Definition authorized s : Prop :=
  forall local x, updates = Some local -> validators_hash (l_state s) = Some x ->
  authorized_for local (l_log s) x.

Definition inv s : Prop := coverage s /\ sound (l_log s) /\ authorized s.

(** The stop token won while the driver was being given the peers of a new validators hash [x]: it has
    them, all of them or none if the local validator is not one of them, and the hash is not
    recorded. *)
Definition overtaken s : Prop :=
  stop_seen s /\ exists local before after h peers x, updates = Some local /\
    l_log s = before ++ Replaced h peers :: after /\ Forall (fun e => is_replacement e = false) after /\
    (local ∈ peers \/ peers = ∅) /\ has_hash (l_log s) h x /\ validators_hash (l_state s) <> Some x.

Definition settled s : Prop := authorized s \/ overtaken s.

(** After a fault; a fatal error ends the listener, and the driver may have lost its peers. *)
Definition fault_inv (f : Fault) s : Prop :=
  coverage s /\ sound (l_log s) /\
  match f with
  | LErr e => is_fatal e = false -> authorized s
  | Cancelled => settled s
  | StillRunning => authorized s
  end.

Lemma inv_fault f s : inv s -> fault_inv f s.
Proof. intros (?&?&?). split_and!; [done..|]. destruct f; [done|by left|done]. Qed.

• • • •

* [WHAT THE TASK ASKS]
Only the lines from the one holding "them, all of" to the end of the entries above belong in the answer, each copied exactly.

* [EXERCISE OUTPUT]
    them, all of them or none if the local validator is not one of them, and the hash is not
    recorded. *)
Definition overtaken s : Prop :=
  stop_seen s /\ exists local before after h peers x, updates = Some local /\
    l_log s = before ++ Replaced h peers :: after /\ Forall (fun e => is_replacement e = false) after /\
    (local ∈ peers \/ peers = ∅) /\ has_hash (l_log s) h x /\ validators_hash (l_state s) <> Some x.

Definition settled s : Prop := authorized s \/ overtaken s.

(** After a fault; a fatal error ends the listener, and the driver may have lost its peers. *)
Definition fault_inv (f : Fault) s : Prop :=
  coverage s /\ sound (l_log s) /\
  match f with
  | LErr e => is_fatal e = false -> authorized s
  | Cancelled => settled s
  | StillRunning => authorized s
  end.

Lemma inv_fault f s : inv s -> fault_inv f s.
Proof. intros (?&?&?). split_and!; [done..|]. destruct f; [done|by left|done]. Qed.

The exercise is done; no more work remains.